__Required action__:
Within the entries below, every line containing "assignments" is to be copied.

__Records to use__:
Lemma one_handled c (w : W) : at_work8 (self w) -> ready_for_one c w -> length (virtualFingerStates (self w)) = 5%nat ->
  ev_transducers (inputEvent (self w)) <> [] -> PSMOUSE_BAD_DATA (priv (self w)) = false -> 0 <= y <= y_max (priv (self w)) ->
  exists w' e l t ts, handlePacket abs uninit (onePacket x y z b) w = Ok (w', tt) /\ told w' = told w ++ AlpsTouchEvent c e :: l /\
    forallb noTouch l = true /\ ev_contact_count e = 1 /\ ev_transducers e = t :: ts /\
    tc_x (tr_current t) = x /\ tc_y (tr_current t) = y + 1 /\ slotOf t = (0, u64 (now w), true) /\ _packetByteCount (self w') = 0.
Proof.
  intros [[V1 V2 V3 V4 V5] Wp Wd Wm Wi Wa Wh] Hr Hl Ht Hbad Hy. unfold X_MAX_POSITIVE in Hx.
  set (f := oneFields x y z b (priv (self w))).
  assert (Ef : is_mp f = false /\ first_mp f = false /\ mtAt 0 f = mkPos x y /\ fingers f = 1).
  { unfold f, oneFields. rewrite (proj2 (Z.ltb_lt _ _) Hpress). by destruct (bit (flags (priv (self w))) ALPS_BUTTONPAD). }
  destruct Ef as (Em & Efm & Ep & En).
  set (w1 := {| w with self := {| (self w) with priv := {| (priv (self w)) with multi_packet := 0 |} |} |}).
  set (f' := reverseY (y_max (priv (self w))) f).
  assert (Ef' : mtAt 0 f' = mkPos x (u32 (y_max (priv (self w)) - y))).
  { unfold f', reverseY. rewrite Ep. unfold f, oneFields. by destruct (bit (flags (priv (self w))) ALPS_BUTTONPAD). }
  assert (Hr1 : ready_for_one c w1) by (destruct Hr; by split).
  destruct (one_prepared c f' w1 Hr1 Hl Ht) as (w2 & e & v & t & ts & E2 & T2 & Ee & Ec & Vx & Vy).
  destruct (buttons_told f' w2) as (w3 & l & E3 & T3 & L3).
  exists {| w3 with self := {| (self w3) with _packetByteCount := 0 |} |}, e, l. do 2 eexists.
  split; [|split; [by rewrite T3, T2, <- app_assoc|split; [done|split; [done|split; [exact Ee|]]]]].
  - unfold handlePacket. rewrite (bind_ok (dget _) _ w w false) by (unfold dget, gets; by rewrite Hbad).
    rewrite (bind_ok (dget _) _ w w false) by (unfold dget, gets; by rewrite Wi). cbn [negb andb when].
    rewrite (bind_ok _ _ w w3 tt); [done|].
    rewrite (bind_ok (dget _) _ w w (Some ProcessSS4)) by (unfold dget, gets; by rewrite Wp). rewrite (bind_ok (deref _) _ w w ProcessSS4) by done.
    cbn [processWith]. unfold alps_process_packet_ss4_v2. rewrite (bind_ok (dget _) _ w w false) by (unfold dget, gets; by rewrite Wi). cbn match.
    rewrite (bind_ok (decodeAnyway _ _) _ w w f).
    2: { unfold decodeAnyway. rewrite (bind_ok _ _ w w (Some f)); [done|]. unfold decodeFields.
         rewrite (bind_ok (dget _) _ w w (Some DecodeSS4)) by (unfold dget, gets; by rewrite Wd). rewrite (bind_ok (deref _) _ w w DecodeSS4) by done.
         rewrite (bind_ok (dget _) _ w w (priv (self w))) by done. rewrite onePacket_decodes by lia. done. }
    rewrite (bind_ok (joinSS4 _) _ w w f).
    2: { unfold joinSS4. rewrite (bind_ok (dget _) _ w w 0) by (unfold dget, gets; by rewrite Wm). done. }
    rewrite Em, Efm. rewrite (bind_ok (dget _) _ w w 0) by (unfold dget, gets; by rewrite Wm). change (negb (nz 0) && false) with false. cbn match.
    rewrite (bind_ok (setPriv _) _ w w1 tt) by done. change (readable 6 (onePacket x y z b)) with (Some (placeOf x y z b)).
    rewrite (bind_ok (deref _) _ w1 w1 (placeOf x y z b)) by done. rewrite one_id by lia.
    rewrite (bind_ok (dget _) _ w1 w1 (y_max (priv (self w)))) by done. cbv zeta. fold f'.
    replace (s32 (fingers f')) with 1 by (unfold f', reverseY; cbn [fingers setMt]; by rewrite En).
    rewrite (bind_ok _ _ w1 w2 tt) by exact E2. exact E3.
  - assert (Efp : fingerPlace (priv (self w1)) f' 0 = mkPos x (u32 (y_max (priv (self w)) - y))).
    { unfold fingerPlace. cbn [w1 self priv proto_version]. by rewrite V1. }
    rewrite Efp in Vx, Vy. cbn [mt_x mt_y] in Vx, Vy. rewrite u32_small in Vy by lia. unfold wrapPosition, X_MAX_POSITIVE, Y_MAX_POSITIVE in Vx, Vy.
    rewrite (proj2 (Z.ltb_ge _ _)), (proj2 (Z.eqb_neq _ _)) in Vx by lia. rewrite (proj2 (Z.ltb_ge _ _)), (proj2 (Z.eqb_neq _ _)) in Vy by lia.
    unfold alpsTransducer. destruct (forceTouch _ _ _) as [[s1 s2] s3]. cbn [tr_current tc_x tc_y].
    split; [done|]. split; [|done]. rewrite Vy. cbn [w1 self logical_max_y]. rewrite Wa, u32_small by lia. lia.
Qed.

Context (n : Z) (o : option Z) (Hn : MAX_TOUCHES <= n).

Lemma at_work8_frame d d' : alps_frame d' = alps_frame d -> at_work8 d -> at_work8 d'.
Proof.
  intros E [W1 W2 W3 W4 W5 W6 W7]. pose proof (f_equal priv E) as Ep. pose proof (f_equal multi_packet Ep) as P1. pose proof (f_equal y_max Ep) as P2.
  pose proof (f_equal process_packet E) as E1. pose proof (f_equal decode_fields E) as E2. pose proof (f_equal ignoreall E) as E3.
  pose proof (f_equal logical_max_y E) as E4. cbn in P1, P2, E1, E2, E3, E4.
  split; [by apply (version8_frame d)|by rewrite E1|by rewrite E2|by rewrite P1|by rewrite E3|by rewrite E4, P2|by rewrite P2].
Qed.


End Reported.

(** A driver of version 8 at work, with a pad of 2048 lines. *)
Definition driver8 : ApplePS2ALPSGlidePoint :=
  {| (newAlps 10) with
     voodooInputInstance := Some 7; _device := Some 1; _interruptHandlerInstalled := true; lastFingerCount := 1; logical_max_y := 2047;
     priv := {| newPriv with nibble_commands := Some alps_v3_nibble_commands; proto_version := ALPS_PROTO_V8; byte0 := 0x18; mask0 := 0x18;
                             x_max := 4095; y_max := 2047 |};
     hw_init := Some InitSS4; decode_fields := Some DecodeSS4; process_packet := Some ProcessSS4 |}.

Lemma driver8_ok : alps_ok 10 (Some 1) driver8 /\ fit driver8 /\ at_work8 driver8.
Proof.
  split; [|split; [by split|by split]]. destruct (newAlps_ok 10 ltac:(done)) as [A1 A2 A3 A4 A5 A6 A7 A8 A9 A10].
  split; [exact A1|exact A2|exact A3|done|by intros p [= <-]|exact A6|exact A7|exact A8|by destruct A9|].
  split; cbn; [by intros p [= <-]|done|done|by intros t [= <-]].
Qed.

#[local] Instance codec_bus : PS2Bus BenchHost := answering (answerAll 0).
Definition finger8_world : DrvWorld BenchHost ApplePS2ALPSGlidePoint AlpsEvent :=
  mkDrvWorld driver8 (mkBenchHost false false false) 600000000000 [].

* * *

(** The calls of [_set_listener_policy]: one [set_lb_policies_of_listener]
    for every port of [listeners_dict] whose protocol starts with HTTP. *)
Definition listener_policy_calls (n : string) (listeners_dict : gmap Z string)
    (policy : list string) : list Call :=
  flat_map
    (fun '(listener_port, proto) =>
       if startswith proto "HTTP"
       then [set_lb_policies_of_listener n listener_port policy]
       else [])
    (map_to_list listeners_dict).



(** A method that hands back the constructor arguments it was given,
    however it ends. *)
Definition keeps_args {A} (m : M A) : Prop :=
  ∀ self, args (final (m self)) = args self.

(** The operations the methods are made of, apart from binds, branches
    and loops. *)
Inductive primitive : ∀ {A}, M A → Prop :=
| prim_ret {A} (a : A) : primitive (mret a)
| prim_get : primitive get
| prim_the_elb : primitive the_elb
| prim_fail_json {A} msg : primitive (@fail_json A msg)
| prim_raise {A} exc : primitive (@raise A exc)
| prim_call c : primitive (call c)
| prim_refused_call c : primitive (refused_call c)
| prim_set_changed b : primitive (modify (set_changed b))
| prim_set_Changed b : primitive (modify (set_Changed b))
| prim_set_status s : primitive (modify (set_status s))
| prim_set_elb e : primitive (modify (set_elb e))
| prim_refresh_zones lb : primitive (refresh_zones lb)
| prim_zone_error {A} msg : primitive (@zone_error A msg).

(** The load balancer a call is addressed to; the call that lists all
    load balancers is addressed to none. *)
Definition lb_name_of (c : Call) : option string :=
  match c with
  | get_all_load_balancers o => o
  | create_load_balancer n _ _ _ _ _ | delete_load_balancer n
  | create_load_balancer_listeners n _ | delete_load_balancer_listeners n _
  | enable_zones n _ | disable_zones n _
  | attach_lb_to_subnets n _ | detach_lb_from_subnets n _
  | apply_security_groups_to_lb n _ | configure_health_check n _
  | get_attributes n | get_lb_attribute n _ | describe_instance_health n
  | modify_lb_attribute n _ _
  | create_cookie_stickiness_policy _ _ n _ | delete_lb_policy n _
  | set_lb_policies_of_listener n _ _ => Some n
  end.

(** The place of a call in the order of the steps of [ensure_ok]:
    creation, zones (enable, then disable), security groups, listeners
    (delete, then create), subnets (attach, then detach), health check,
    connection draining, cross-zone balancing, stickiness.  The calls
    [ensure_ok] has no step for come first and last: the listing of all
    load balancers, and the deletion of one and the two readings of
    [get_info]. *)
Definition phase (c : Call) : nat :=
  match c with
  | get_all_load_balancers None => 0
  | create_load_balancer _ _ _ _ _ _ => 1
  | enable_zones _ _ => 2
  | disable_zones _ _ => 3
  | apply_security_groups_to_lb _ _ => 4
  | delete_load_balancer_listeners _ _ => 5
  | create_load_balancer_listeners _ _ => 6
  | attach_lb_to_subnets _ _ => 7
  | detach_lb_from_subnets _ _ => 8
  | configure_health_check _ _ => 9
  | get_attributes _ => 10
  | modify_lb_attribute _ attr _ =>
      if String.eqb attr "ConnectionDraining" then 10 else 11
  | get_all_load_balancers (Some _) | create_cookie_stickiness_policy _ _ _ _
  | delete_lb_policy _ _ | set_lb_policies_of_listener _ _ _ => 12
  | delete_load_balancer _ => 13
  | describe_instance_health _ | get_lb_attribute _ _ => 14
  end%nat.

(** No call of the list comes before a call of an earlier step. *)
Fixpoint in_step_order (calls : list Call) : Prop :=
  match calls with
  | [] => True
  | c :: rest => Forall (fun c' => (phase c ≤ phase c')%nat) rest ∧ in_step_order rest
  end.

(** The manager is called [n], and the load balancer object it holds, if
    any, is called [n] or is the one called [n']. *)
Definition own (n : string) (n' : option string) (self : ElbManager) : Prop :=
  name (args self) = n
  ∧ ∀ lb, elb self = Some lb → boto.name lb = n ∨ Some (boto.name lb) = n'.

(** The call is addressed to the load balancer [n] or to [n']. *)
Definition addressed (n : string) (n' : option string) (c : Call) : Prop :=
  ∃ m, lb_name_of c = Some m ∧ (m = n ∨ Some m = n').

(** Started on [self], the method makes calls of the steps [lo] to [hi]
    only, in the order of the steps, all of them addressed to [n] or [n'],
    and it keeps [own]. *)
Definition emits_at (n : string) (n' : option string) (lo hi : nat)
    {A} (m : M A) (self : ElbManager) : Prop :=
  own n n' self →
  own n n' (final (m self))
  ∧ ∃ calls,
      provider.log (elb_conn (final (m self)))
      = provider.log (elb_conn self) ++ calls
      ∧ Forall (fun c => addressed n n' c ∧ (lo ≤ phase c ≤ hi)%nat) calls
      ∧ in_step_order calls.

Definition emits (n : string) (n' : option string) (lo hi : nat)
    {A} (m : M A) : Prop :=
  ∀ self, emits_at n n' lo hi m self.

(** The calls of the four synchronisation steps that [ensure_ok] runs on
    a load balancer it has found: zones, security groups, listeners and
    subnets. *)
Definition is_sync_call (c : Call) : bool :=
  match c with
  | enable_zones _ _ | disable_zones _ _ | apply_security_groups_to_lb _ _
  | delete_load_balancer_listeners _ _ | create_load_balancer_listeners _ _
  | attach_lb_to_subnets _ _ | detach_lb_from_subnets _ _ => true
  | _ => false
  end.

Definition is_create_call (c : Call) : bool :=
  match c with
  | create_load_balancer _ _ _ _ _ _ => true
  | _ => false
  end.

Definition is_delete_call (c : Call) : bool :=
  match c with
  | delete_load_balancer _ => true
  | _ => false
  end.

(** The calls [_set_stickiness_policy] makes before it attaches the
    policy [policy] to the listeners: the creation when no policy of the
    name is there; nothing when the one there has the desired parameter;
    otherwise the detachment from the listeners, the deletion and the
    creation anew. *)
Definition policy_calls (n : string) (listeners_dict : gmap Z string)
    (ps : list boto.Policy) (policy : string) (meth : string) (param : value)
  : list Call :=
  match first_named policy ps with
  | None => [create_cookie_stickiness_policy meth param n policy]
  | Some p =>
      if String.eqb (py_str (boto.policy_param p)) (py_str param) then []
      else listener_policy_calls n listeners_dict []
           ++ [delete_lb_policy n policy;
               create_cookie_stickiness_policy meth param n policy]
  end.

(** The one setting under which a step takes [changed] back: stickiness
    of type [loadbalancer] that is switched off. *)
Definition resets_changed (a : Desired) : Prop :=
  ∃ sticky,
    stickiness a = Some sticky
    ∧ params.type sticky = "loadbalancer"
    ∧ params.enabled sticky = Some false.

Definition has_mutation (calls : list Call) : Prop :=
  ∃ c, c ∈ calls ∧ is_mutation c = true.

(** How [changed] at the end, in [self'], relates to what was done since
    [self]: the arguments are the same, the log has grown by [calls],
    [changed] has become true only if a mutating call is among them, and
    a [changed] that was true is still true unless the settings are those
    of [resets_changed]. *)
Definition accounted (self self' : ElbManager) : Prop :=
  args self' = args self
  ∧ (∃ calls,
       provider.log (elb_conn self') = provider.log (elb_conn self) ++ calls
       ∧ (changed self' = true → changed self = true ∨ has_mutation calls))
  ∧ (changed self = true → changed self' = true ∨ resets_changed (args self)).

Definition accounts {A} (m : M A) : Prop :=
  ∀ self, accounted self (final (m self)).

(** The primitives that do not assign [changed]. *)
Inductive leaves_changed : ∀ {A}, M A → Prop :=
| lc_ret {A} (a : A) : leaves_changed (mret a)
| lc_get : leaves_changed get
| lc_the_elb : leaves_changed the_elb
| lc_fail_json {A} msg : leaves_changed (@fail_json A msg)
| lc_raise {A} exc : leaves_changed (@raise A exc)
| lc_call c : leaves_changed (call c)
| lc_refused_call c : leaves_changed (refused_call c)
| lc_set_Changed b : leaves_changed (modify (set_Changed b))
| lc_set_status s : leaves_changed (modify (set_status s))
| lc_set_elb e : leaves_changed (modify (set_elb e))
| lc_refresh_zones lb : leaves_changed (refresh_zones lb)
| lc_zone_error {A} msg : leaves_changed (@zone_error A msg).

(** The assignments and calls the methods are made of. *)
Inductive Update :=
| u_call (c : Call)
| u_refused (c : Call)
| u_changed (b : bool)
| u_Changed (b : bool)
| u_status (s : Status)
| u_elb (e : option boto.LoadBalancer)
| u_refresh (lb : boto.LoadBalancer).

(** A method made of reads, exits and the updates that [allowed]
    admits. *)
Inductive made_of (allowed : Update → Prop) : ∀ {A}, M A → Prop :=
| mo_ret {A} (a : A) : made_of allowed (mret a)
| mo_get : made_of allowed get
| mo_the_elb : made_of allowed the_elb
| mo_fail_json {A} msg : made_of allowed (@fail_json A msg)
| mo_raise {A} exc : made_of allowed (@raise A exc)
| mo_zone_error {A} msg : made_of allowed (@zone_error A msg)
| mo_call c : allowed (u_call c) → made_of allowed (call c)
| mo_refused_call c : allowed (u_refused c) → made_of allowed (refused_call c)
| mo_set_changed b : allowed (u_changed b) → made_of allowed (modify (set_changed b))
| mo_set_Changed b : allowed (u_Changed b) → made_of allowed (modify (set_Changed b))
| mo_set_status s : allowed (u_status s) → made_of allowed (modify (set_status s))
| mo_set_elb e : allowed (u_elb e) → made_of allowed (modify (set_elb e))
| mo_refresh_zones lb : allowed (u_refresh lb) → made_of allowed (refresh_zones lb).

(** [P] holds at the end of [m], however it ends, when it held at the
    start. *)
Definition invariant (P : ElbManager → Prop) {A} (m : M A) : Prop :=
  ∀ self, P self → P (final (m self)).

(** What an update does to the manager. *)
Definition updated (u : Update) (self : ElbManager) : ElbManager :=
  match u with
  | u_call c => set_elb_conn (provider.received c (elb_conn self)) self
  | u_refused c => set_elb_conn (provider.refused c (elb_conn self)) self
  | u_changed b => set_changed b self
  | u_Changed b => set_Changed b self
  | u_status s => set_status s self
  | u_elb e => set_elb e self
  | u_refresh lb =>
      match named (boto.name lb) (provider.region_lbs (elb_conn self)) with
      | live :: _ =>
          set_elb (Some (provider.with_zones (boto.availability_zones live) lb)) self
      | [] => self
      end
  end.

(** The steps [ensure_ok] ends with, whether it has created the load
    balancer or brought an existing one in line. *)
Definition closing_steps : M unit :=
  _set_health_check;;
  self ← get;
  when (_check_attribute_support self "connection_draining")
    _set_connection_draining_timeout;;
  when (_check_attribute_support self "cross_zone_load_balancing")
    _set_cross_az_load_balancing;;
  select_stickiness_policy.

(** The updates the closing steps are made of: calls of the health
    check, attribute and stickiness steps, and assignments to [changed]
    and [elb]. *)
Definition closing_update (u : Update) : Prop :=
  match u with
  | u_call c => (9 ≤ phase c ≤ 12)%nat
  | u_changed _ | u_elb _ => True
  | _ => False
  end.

__Response to this task__:
(** The assignments and calls the methods are made of. *)
    check, attribute and stickiness steps, and assignments to [changed]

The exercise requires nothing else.